Less Rise Compared to KOSPI, Additional Upside Appeal
Focus on Interest Rate Cuts and Government REITs Activation Policy
[Asia Economy Reporter Minji Lee] Although interest rates remain high, market interest rates have been declining since peaking at the end of last year. With the stock market rebounding throughout January, supported by falling interest rates and the won-dollar exchange rate, interest in income-generating assets that can stably generate cash flow is also growing. Market experts advise paying attention to REITs, whose interest rate sensitivity is decreasing and which are expected to benefit from government revitalization measures.
According to the Korea Exchange on the 1st, the KRX REITs TOP10 Index rose 3.07% since the beginning of the year. Considering that the KOSPI increased by 9.54%, from 2236.40 to 2449.80 during the same period, the REITs-related index showed a smaller gain compared to other stocks. During this period, foreign investors focused on the possibility of the U.S. Federal Reserve (Fed) halting interest rate hikes and the low price appeal of domestic stocks, buying large-cap KOSPI stocks centered on semiconductors and secondary batteries. REIT stocks also showed a slight upward trend amid expectations of interest rate cuts but were somewhat sidelined during the sharp market rally.
However, experts believe the investment appeal of REIT stocks will increase. Above all, the trend of declining interest rates is becoming more solid. In October last year, the KRX REITs TOP10 Index plummeted by more than 16% in just one month. This was due to concerns over interest rates caused by the central bank’s aggressive tightening policies and the Legoland incident. In fact, NH All One REIT and Lotte REIT fell by more than 35% and 27%, respectively, after news emerged that they were struggling with refinancing.
The situation has changed since the beginning of this year. As the troubled REITs resolved refinancing issues and market interest rates showed a downward trend, refinancing concerns are considered to have disappeared. The 3-year financial bond (AAA) interest rate, which serves as the collateral loan benchmark for institutional investors, soared to 5.3% in October last year but recently dropped to the 3.8% range.

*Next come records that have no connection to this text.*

(** ** Setting the [id] attribute *)

(** X23.  [set_attr] does not protect the [id] attribute: when the name
    the call uses on the target is [id] (the key [id] in any letter case
    on a target in the HTML namespace, the key [id] itself on a target
    in the SVG or MathML namespace) and the value is non-empty and not
    the identifier, the call returns, the target then carries the new
    value as its ID and no longer the old one, and the old identifier no
    longer names the target. *)
Theorem set_attr_can_rename_target
    (valid_attribute_name : jsstring → bool)
    (doc : document) (id key val : jsstring) (el : path)
    (t : element_name) (a : list (jsstring * jsstring)) (cs : list node) :
  getElementById doc id = Some el →
  node_at doc el = Some (Element t a cs) →
  valid_attribute_name key = true →
  (namespaceURI t = HTML ∧ ascii_lowercase key = js "id"
   ∨ namespaceURI t ≠ HTML ∧ key = js "id") →
  val ≠ [] → val ≠ id →
  ∃ d a',
    set_attr valid_attribute_name id key val doc = Returns d
    ∧ node_at d el = Some (Element t a' cs)
    ∧ has_id val a' = true
    ∧ has_id id a' = false
    ∧ getElementById d id ≠ Some el.
Proof.
  intros Hel Hn Hvalid Hkey Hval Hne.
  assert (attribute_name t key = js "id") as Hname.
  { unfold attribute_name. destruct Hkey as [[-> Hk]|[Hns Hk]]; [done|].
    by destruct (namespaceURI t). }
  rewrite (set_attr_live _ _ _ _ _ el t a cs Hel Hn Hvalid), Hname.
  pose proof (node_at_update_attributes (set_attribute_value (js "id") val)
                el doc t a cs Hn) as Hn'.
  assert (getAttribute (js "id") (set_attribute_value (js "id") val a) = Some val)
    as Hget by (rewrite getAttribute_set_attribute_value; by rewrite decide_True).
  assert (has_id id (set_attribute_value (js "id") val a) = false) as Hold.
  { unfold has_id. rewrite Hget.
    rewrite (bool_decide_eq_false_2 (Some val = Some id)) by congruence.
    apply andb_false_r. }
  eexists. eexists. split_and!; [done|exact Hn'| |exact Hold|].
  - unfold has_id. rewrite Hget. by rewrite !bool_decide_eq_true_2.
  - intros Hstill. apply getElementById_Some in Hstill as (t' & a' & cs' & Hn'' & Hid).
    rewrite Hn' in Hn''. injection Hn'' as <- <- <-. congruence.
Qed.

Researcher Sangyoung Bae of Daishin Securities explained, “Although the interest cost savings cannot be said to be large relative to total sales, the peak of REITs’ borrowing costs has passed,” adding, “If the market interest rate decline trend continues and no unexpected issues arise, the senior loan interest rates for high-quality assets could also decrease further.”
In the long term, attention should also be paid to the government’s announcement of REIT improvement measures. Earlier last month, the government allowed fundraising through corporate commercial paper (CP) issuance to revitalize the REIT market, which has been struggling due to the real estate market downturn. It also revised regulations to enable excess dividends for indirect investment REITs investing in real estate investment companies. Additionally, improvement measures were prepared to allow the emergence of healthcare REITs, which exist overseas but not domestically. Experts commonly agree that these measures have enhanced REIT competitiveness by diversifying investment assets and facilitating fundraising.
If you are considering investing in REITs, it is worth approaching stocks that hold stable office assets even during economic recessions. The key is whether stable dividend income can be received from these assets through inflation-linked rents, etc. Researcher Sera Park of Shin Young Securities said, “It is important to examine whether cash flow can be stably maintained, and the attractiveness by asset type ranks as Office (CBD) > Retail > Hotel > Logistics Center,” adding, “Dividend yields are relatively high for NH All One REIT and iREITs Co-KREIT.”